Democratic U.S. Representative Deb Haaland of New Mexico told Reuters that over the last four years Republican President Donald Trump’s administration has allowed drillers to “run roughshod” over federal lands and that it is now time to make it easier for renewable energy such as solar and wind power to expand.
“Leasing practices need to be changed. We need to make sure we’re promoting and increasing clean-energy leases,” she said during an interview that is part of Reuters Events Energy Transition North America this week.
Haaland cited a 2018 federal report that showed about a quarter of U.S. greenhouse gas emissions came from burning fuels extracted from public lands and waters.
Biden has vowed to ban all new permits for drilling on public land as part of a broader effort to bring the country’s greenhouse gas emissions down to net-zero by 2050 to fight climate change. The ban would not affect existing drilling permits, which can produce for years.

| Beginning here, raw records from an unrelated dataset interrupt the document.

(* ===== verification/ReplayRun.v ===== *)
(** * A replay from beginning to end ([replay] in
    [feuer-replay/src/bin/replay.rs])

    The command loads the trace, creates its directories and files, opens the cache,
    runs the lookups, samples the metrics and writes a summary.  It is a computation
    over the output directory and the system's answers that may stop with an error;
    a panic is the outcome [Panic].  What happens outside, the clocks, the order in which
    threads and tasks run (the schedule of ReplayLoop.v), and the moments at which the
    sampling thread wakes, is an input.  Of the registered metrics a snapshot holds the two
    that the command sets itself; the text format of the Prometheus encoder, the
    texts on standard error and the runtime are not represented. *)

From stdpp Require Import strings pretty.
From S2P Require Import Prelude Codec Errors Paths Disk BTree Allocation PageFormat Metadata Float64 Retention.
From S2P Require Import Historian EntryIndex Shard Writer DiskCache Recovery Header Admission Uring File BufferPool MemoryStore Lookup.
From S2P Require Import WriteQueue Trace TraceFiles Replay Open Cache FileOpen Config ReplayCache ReplayLoop.

(** ** Command line *)

(** [Args] *)
Record Args := mkArgs {
  input : string;
  cache_dir : string;
  output : string;
  memory_bytes : Z;
  disk_bytes : Z;
  trace_seconds : option Z;
  fixed_retrieval_equivalent_bytes : Z;
  memory_cost_per_request : option f64;
  disk_cost_per_request : option f64;
  arg_access_count_half_life : option Z;
  simulate_s3 : bool
}.

(** The builder the command configures. *)
Definition replay_builder (args : Args) : CacheBuilder :=
  let b := set_memory_capacity (memory_bytes args) (set_disk_capacity (disk_bytes args) (set_directory (cache_dir args) builder)) in
  match arg_access_count_half_life args with Some half_life => set_access_count_half_life half_life b | None => b end.

(** [Args::request_costs] on the arguments. *)
Definition replay_costs (args : Args) : f64 * f64 :=
  request_costs (memory_cost_per_request args) (disk_cost_per_request args) (fixed_retrieval_equivalent_bytes args).

(** ** The output directory *)

(** A value of the summary: written with its decimal digits, as the shortest decimal
    that reads back as the same number, or as it is. *)
Inductive SummaryValue := VInt (z : Z) | VFloat (f : f64) | VText (s : string).
Definition SummaryLine : Type := string * SummaryValue.

(** The time of a snapshot in milliseconds, and the two metrics. *)
Record Snapshot := mkSnapshot { snapshot_ms : Z; snapshot_phase : Z; snapshot_completed : Z }.

Inductive OutputFile := PidFile (pid : Z) | SummaryFile (lines : list SummaryLine) | MetricsFile (snapshots : list Snapshot).

Inductive ReplayError :=
  | ReplayTrace (e : TraceError)
  | ReplayFileExists (name : string)
  | ReplayIo
  | ReplayClock
  | ReplayOpen (e : CacheOpenError)
  | ReplayLookupFailed (e : io_error)
  | ReplaySampler.

(** The directories that exist, the files of the output directory by name, the
    lines buffered for the summary while its writer is open, the two metrics, and
    whether each further system call succeeds. *)
Record ReplayWorld := mkReplayWorld {
  rw_directories : gset string;
  rw_files : gmap string OutputFile;
  rw_summary : option (list SummaryLine);
  rw_phase : Z;
  rw_completed : Z;
  rw_answers : list bool
}.
Definition with_files (files : gmap string OutputFile) (w : ReplayWorld) : ReplayWorld :=
  mkReplayWorld (rw_directories w) files (rw_summary w) (rw_phase w) (rw_completed w) (rw_answers w).
Definition with_summary (summary : option (list SummaryLine)) (w : ReplayWorld) : ReplayWorld :=
  mkReplayWorld (rw_directories w) (rw_files w) summary (rw_phase w) (rw_completed w) (rw_answers w).

(** ** Computations that may stop *)
Definition Replay (A : Type) : Type := ReplayWorld → outcome (ReplayWorld * result ReplayError A).
Global Instance replay_ret : MRet Replay := λ A a w, Done (w, Ok a).
Global Instance replay_bind : MBind Replay := λ A B f m w,
  match m w with
  | Panic => Panic
  | Done (w, Ok a) => f a w
  | Done (w, Err e) => Done (w, Err e)
  end.
(** What cannot stop, what may panic, the operator [?], and [map_err]. *)
Definition modify (f : ReplayWorld → ReplayWorld) : Replay () := λ w, Done (f w, Ok ()).
Definition asks {A} (f : ReplayWorld → A) : Replay A := λ w, Done (w, Ok (f w)).
Definition run_outcome {A} (m : outcome A) : Replay A := λ w, match m with Panic => Panic | Done a => Done (w, Ok a) end.
Definition try_with {E A} (f : E → ReplayError) (r : result E A) : Replay A := λ w, Done (w, map_err f r).
Definition fail_with {A} (e : ReplayError) (m : Replay A) : Replay A := λ w,
  match m w with Panic => Panic | Done (w, r) => Done (w, map_err (λ _, e) r) end.

(** A system call that may fail. *)
Definition system_call : Replay () := λ w,
  Done (mkReplayWorld (rw_directories w) (rw_files w) (rw_summary w) (rw_phase w) (rw_completed w) (tail (rw_answers w)),
        if default true (head (rw_answers w)) then Ok () else Err ReplayIo).

(** [fs::create_dir], [fs::create_dir_all], [fs::write] and [File::create_new]. *)
Definition create_dir (path : string) : Replay () := λ w,
  if decide (path ∈ rw_directories w) then Done (w, Err (ReplayFileExists path))
  else (_ ← system_call; modify (λ w, mkReplayWorld ({[path]} ∪ rw_directories w) (rw_files w) (rw_summary w) (rw_phase w) (rw_completed w) (rw_answers w))) w.
Definition create_dir_all (path : string) : Replay () :=
  _ ← system_call;
  modify (λ w, mkReplayWorld ({[path]} ∪ rw_directories w) (rw_files w) (rw_summary w) (rw_phase w) (rw_completed w) (rw_answers w)).
Definition write_file (name : string) (content : OutputFile) : Replay () :=
  _ ← system_call; modify (λ w, with_files (<[name := content]> (rw_files w)) w).
Definition create_new (name : string) (empty : OutputFile) : Replay () := λ w,
  match rw_files w !! name with
  | Some _ => Done (w, Err (ReplayFileExists name))
  | None => write_file name empty w
  end.
(* ===== verification/PendingFetches.v ===== *)
(** * Shared fetches ([feuer/src/cache/pending_fetches.rs], [cache.rs])

    Concurrent misses of a key with the same error type share one fetch.  A
    registry maps the key and type to a weak reference; the callers own the fetch,
    whose future is set once and may be driven by any of them.  When the last one
    lets go the fetch is canceled; its [Drop] unregisters it, but only once it gets the
    registry's lock, and until then the registry names a dead fetch. *)

From S2P Require Import Prelude.

(** [FetchKey]: the object key and the identity of the error type. *)
Definition FetchKey : Type := Z * Z.

(** The future of a fetch: not created, created by a caller, or resolved. *)
Inductive FetchFuture (R : Type) := Unset | Pending (creator : nat) | Ready (creator : nat) (result : R).
Arguments Unset {R}.
Arguments Pending {R} _.
Arguments Ready {R} _ _.

(** [PendingFetch] *)
Record PendingFetch (R : Type) := mkPendingFetch { fetch_key : FetchKey; fetch_result : FetchFuture R }.
Arguments mkPendingFetch {R} _ _.
Arguments fetch_key {R} _.
Arguments fetch_result {R} _.

(** A caller of [get_or_fetch_by_hash] holds its fetch until it has the result, has
    unregistered the fetch and dropped it. *)
Inductive FetchCaller (R : Type) := Holding (id : Z) | Leaving (id : Z) (result : R) | Finished (id : Z) (result : R).
Arguments Holding {R} _.
Arguments Leaving {R} _ _.
Arguments Finished {R} _ _.
Definition holds {R} (s : FetchCaller R) : option Z := match s with Holding id | Leaving id _ => Some id | Finished _ _ => None end.
(** * SmugMug bulk downloader: naming policy, resume placement and traversal

    A shallow embedding of [download.py] (class [SmugMugDownloader]) and the
    properties of its specification.

    Conventions of the embedding.
    - A Python [str] (and a [bytes] value) is a list of characters, [pystr].
      None of the modelled operations depends on the character repertoire
      beyond the ASCII characters named in the source.
    - A [pathlib.Path] is the list of its [parts] (POSIX flavour); a leading
      part ["/"] or ["//"] is the root of an absolute path.
    - The local disk is a finite map from paths to nodes (directory or
      regular file with its content), keyed by the lexical path: symbolic
      links and the meaning of [".."] are outside the model.
    - The remote service is data: every record carries the answer the server
      gives to the request the program makes about it.
    - A Python exception is an explicit [Throws] outcome.
    - The lines of the run log ([self.log], [print]) are not modelled, and
      the functions of the downloader compute the disk without the log
      file. For a downloader with the logger of [main] the log file is put
      back by [on_disk], and what a run leaves on the disk is stated
      through it.
    - The five worker threads of an album run one after the other, in
      submission order. *)

From Stdlib Require Import Ascii String Decimal DecimalNat DecimalString.
From stdpp Require Import gmap strings list fin_maps.

(** ** Python strings *)

Abbreviation pystr := (list ascii).

Definition str (s : string) : pystr := list_ascii_of_string s.

(** The double quote character. *)
Definition dquote : ascii := "034"%char.

(** [str(n)], also the rendering of an integer inside an f-string. *)
Definition repr_nat (n : nat) : pystr :=
  str (NilEmpty.string_of_uint (Nat.to_uint n)).

(** [s.replace(old, new)] for one-character [old] and [new]. *)
Definition replace_char (old new : ascii) (s : pystr) : pystr :=
  (λ c, if decide (c = old) then new else c) <$> s.

(** [s.lstrip(chars)], [s.rstrip(chars)], [s.strip(chars)]. *)
Fixpoint lstrip (chars : pystr) (s : pystr) : pystr :=
  match s with
  | [] => []
  | c :: s' => if decide (c ∈ chars) then lstrip chars s' else s
  end.

Definition rstrip (chars : pystr) (s : pystr) : pystr :=
  reverse (lstrip chars (reverse s)).

Definition strip (chars : pystr) (s : pystr) : pystr :=
  rstrip chars (lstrip chars s).

(** [s.rfind(c)]: the last index of [c], [None] for Python's [-1]. *)
Fixpoint rfind (c : ascii) (s : pystr) : option nat :=
  match s with
  | [] => None
  | x :: s' =>
      match rfind c s' with
      | Some i => Some (S i)
      | None => if decide (x = c) then Some 0 else None
      end
  end.

(** [s.split(sep)] for a one-character separator. *)
Fixpoint split_on (sep : ascii) (s : pystr) : list pystr :=
  match s with
  | [] => [[]]
  | c :: s' =>
      if decide (c = sep) then [] :: split_on sep s'
      else match split_on sep s' with
           | w :: ws => (c :: w) :: ws
           | [] => [[c]]
           end
  end.


(** ** [sanitize_filename] *)

Definition invalid_chars : pystr := str "<>:" ++ [dquote] ++ str "/\|?*".

Definition sanitize_filename (name : pystr) : pystr :=
  let name := foldl (λ name char, replace_char char "_"%char name) name invalid_chars in
  let name := strip (str ". ") name in
  let name := if decide (200 < length name) then take 200 name else name in
  if decide (name = []) then str "unnamed" else name.

(** ** [pathlib] (pure POSIX paths) *)

Abbreviation Path := (list pystr).

Definition starts_with (pre s : pystr) : bool :=
  bool_decide (take (length pre) s = pre).

(** [posixpath.splitroot]: one leading slash or three and more give the root
    ["/"], exactly two give ["//"]. *)
Definition splitroot (s : pystr) : pystr * pystr :=
  if starts_with (str "///") s then (str "/", drop 1 s)
  else if starts_with (str "//") s then (str "//", drop 2 s)
  else if starts_with (str "/") s then (str "/", drop 1 s)
  else ([], s).

Definition is_root (part : pystr) : bool :=
  bool_decide (part = str "/" ∨ part = str "//").

(** [Path(s)]: empty components and ["."] are dropped. *)
Definition parse_path (s : pystr) : Path :=
  let '(root, rel) := splitroot s in
  (if decide (root = []) then [] else [root]) ++
  filter (λ x, x ≠ [] ∧ x ≠ str ".") (split_on "/"%char rel).

Definition is_absolute (p : Path) : bool :=
  match p with
  | r :: _ => is_root r
  | [] => false
  end.

(** [p / s] for a string [s]: an absolute right operand replaces [p]. *)
Definition joinpath (p : Path) (s : pystr) : Path :=
  let q := parse_path s in
  if is_absolute q then q else p ++ q.

(** [p.name]: the last part, empty for the root and for the empty path. *)
Definition name (p : Path) : pystr :=
  match last p with
  | Some part => if is_root part then [] else part
  | None => []
  end.

(** [p.parent]. *)
Definition parent (p : Path) : Path :=
  match p with
  | [r] => if is_root r then [r] else []
  | _ => removelast p
  end.

(** [p.suffix] and [p.stem], on the name (Python 3.4 to 3.13: the suffix
    starts at the last dot, which is neither the first nor the last
    character of the name). *)
Definition suffix_of (name : pystr) : pystr :=
  match rfind "."%char name with
  | Some i => if decide (0 < i < length name - 1) then drop i name else []
  | None => []
  end.

Definition stem_of (name : pystr) : pystr :=
  match rfind "."%char name with
  | Some i => if decide (0 < i < length name - 1) then take i name else name
  | None => name
  end.

Definition suffix (p : Path) : pystr := suffix_of (name p).
Definition stem (p : Path) : pystr := stem_of (name p).

(** [p.with_suffix(sfx)]; [None] is the [ValueError] of an empty name. *)
Definition with_suffix (p : Path) (sfx : pystr) : option Path :=
  if decide (name p = []) then None
  else Some (removelast p ++ [stem p ++ sfx]).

“We’re not saying, you know, ‘shut everything down today,’” Haaland said. “But this renewable energy is an industry that we know holds a great future for so many Americans and that’s what I really want to move forward.”
Haaland, who easily won re-election to a second two-year term representing New Mexico’s 1st Congressional District including Albuquerque, was one of the first two Native American women elected to Congress in 2018.
She is on a short list of potential Interior secretaries alongside her Southwestern state’s two senators: Tom Udall, who is retiring, and Martin Heinrich, according to sources familiar with the matter. Should Biden name Haaland to the post, she would become the first Native American to lead a Cabinet agency.
She declined to confirm whether she has been vetted.
Oil and gas production on public lands topped a record 1 billion barrels last year, as the Trump administration pushed what it called an “energy dominance” agenda aimed at speeding permitting for major energy projects.
During the initial coronavirus outbreak, the Interior Department helped oil and gas companies get relief from paying royalties amid an oil market slump and expanded the industry’s access to economy-wide government lending facilities.
It did not ease rents for renewable energy projects on public land, prompting complaints of unfairness by renewable energy proponents.
Haaland did not say whether she would support a waiver program exempting any states from a potential ban on fossil fuel production permitting on federal land. New Mexico Governor Michelle Lujan Grisham, a fellow Democrat, floated the idea last year, citing her state’s reliance on revenues from federal drilling.
Haaland said there are several other measures that Biden could take on Day One of his presidency to protect public land, including issuing an order to conserve 30% of federal land and oceans by 2030.
She said Biden could also seek to reverse the Trump administration’s moves to shrink the size of national monuments like the Bears Ears and Grand Staircase in Utah, which include land sacred to local tribes, and use his authority to designate new national monuments.